What if you need to collect your own custom metrics from workloads or nodes in AKS, but don't want to run a full monitoring stack? In this post, we will discuss how to integrate custom metrics into Azure's managed monitoring stack with minimal setup using Telegraf DaemonSet, for flexible metric collection, Azure Monitor managed service for Prometheus, for scraping and storage, and Azure Managed Grafana for visualization and alerting.

By default, AKS and Azure Monitor give you a rich set of out-of-the-box insights: CPU and memory utilization, pod restarts, node health, and Kubernetes control plane metrics. But many teams need more visibility into what’s happening inside their workloads — for example:

  • Application-specific metrics such as API request latency or queue depth
  • Custom business metrics like transactions per second or user sessions
  • System-level data such as network interface stats, disk I/O, or custom log counters

Traditionally, enabling this kind of deep observability required deploying and managing a full Prometheus stack — configuring storage, scaling scrapers, and handling upgrades. That adds operational complexity, especially when all you need is a few targeted custom metrics. This is where Azure Monitor managed service for Prometheus comes in — it takes care of high availability, storage, and scaling, so you can focus entirely on defining the metrics that matter most. And by using Telegraf as a lightweight collector, you can easily publish custom metrics from your workloads or nodes directly into your managed monitoring environment, with no self-managed Prometheus servers required.

While our example uses network metrics, the same pattern applies to any custom data source you want to monitor in AKS. If you want to take this example one step further, we have a hands-on experience with the AKS Labs: Advanced Observability Concepts and the Observability with Managed Prometheus and Managed Grafana at the Microsoft Reactor.

A common question we hear from Kubernetes users is:

"How can I scrape a specific set of custom metrics from my cluster without adding too much operational overhead?"

Before we dive into the setup, let’s look at why this approach is so effective for extending AKS monitoring.

Why This Matters

If you run workloads on AKS, you already get a solid baseline of metrics out of the box — node and pod resource usage, cluster health, and control plane telemetry through Azure Monitor. But those built-in signals don’t always tell the full story.

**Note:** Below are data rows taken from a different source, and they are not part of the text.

(** * Reporter transport engine: shallow embedding and verification

    Embedding of the reporting engine of the instrumentation library:
    - [v1/tv/internal/traceview/reporter.go] (module [traceview]): the
      retry-aware [Sender], the event pipeline [reportEvents], the
      connection state machine ([reconnect], [healthCheck]), the redirect
      protocol and the three periodic senders;
    - [v1/ao/internal/reporter/reporter.go] (module [aoreporter]): the
      event-preparation routine [prepareEvent].

    Conventions.
    - Go's [int] and [time.Duration] are 64-bit signed integers: they are
      [Z] with the two's-complement wrap-around written out ([GoInt.wrap]).
    - [time.Time] is the number of nanoseconds elapsed since the zero time
      [time.Time{}]; it is not wrapped (its range is 2^63 seconds).
    - A function that can hit a Go run-time panic (index out of range, send
      on a closed channel, call through a nil client) returns [option],
      [None] standing for the panic.
    - Calls that leave the process (dial, RPC, aggregator flush, clock) take
      their outcome as an argument. *)

From Stdlib Require Import ZArith List Bool String Ascii Lia.
From Stdlib Require Import Strings.Byte.
Import ListNotations.

Local Open Scope Z_scope.

(** ** Go machine integers *)

Module GoInt.

Definition min_int : Z := -9223372036854775808.
Definition max_int : Z := 9223372036854775807.   (* int(^uint(0) >> 1) *)
Definition modulus : Z := 18446744073709551616.

(** Two's-complement reduction of a mathematical integer to 64 bits. *)
Definition wrap (z : Z) : Z := (z - min_int) mod modulus + min_int.

Definition add (a b : Z) : Z := wrap (a + b).
Definition mul (a b : Z) : Z := wrap (a * b).

Definition in_range (z : Z) : Prop := min_int <= z <= max_int.

(** [len(x)] of a slice. *)
Definition len {A : Type} (l : list A) : Z := Z.of_nat (List.length l).

End GoInt.

(** ** The part of package [time] the reporter uses *)

Module time.

Definition Duration : Type := Z.
Definition Time : Type := Z.

Definition Nanosecond : Duration := 1.
Definition Millisecond : Duration := 1000000.
Definition Second : Duration := 1000000000.
Definition Minute : Duration := 60000000000.

(** [time.Time{}] *)
Definition zero : Time := 0.

Definition Add (t : Time) (d : Duration) : Time := t + d.
Definition Sub (t u : Time) : Duration := GoInt.wrap (t - u).
Definition After (t u : Time) : bool := u <? t.
Definition Before (t u : Time) : bool := t <? u.

(** [t.Round(d)]: nearest multiple of [d] since the zero time, halfway
    values rounding up; [t] itself when [d <= 0]. *)
Definition Round (t : Time) (d : Duration) : Time :=
  if d <=? 0 then t
  else
    let r := t mod d in
    if r + r <? d then t - r else t + (d - r).

End time.

Definition error : Type := option string.

Definition bytes : Type := list byte.

(** A buffer of [n] zero bytes; only its length matters to the pipeline. *)
Definition zeros (n : nat) : bytes := repeat x00 n.

Module traceview.

Import GoInt.

(** *** Reporter status *)

Inductive Status : Type :=
| OK
| DISCONNECTED   (* will try to reconnect it later *)
| CLOSING.       (* closed by us, don't do anything to resume it *)

Definition Status_eqb (a b : Status) : bool :=
  match a, b with
  | OK, OK | DISCONNECTED, DISCONNECTED | CLOSING, CLOSING => true
  | _, _ => false
  end.

(** *** Default reporter parameters (the package constants) *)

Module defaults.
Definition maxEventBytes : Z := 64 * 1024 * 1024.
Definition grpcReporterFlushTimeout : time.Duration := 100 * time.Millisecond.
Definition agentMetricsInterval : time.Duration := time.Minute.
Definition agentMetricsTickInterval : time.Duration := time.Millisecond * 500.
Definition retryAmplifier : Z := 2.
Definition initialRetryInterval : time.Duration := time.Millisecond * 500.
Definition maxRetryInterval : time.Duration := time.Minute.
Definition maxMetricsRetries : Z := 20.
Definition maxConnRedirects : Z := 20.
Definition maxConnRetries : Z := GoInt.max_int.
Definition maxStatusChanCap : Z := 200.
Definition loadStatusMsgsShortBlock : time.Duration := time.Millisecond * 5.
Definition metricsConnKeepAliveInterval : time.Duration := time.Second * 20.
Definition maxMetricsMessagesOnePost : Z := 100.
Definition agentSettingsInterval : time.Duration := time.Second * 20.
Definition agentCheckSettingsTTLInterval : time.Duration := time.Second * 10.
End defaults.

Engineers often need visibility into what’s actually happening inside their workloads or on the host — things like:

  • Network throughput or packet drops on specific interfaces.
  • Application-level metrics like queue depth or request latency.
  • Custom counters from scripts, logs, or local daemons.

You could deploy a full Prometheus stack to get those insights, but that means managing storage, scaling scrapers, maintaining alert rules, and patching over time. For many teams, that’s more operational effort than it’s worth — especially when you just need a handful of custom metrics.

This approach combines Telegraf, Azure Monitor managed service for Prometheus, and Azure Managed Grafana to bridge that gap. Telegraf runs as a DaemonSet, collecting metrics from every node (or from any command or script you define) and exposing them in Prometheus format. Azure Monitor managed service for Prometheus then handles a) scraping, b) scaling, and c) storage — so there’s no local Prometheus to manage — and Grafana provides dashboards and alerting without extra infrastructure.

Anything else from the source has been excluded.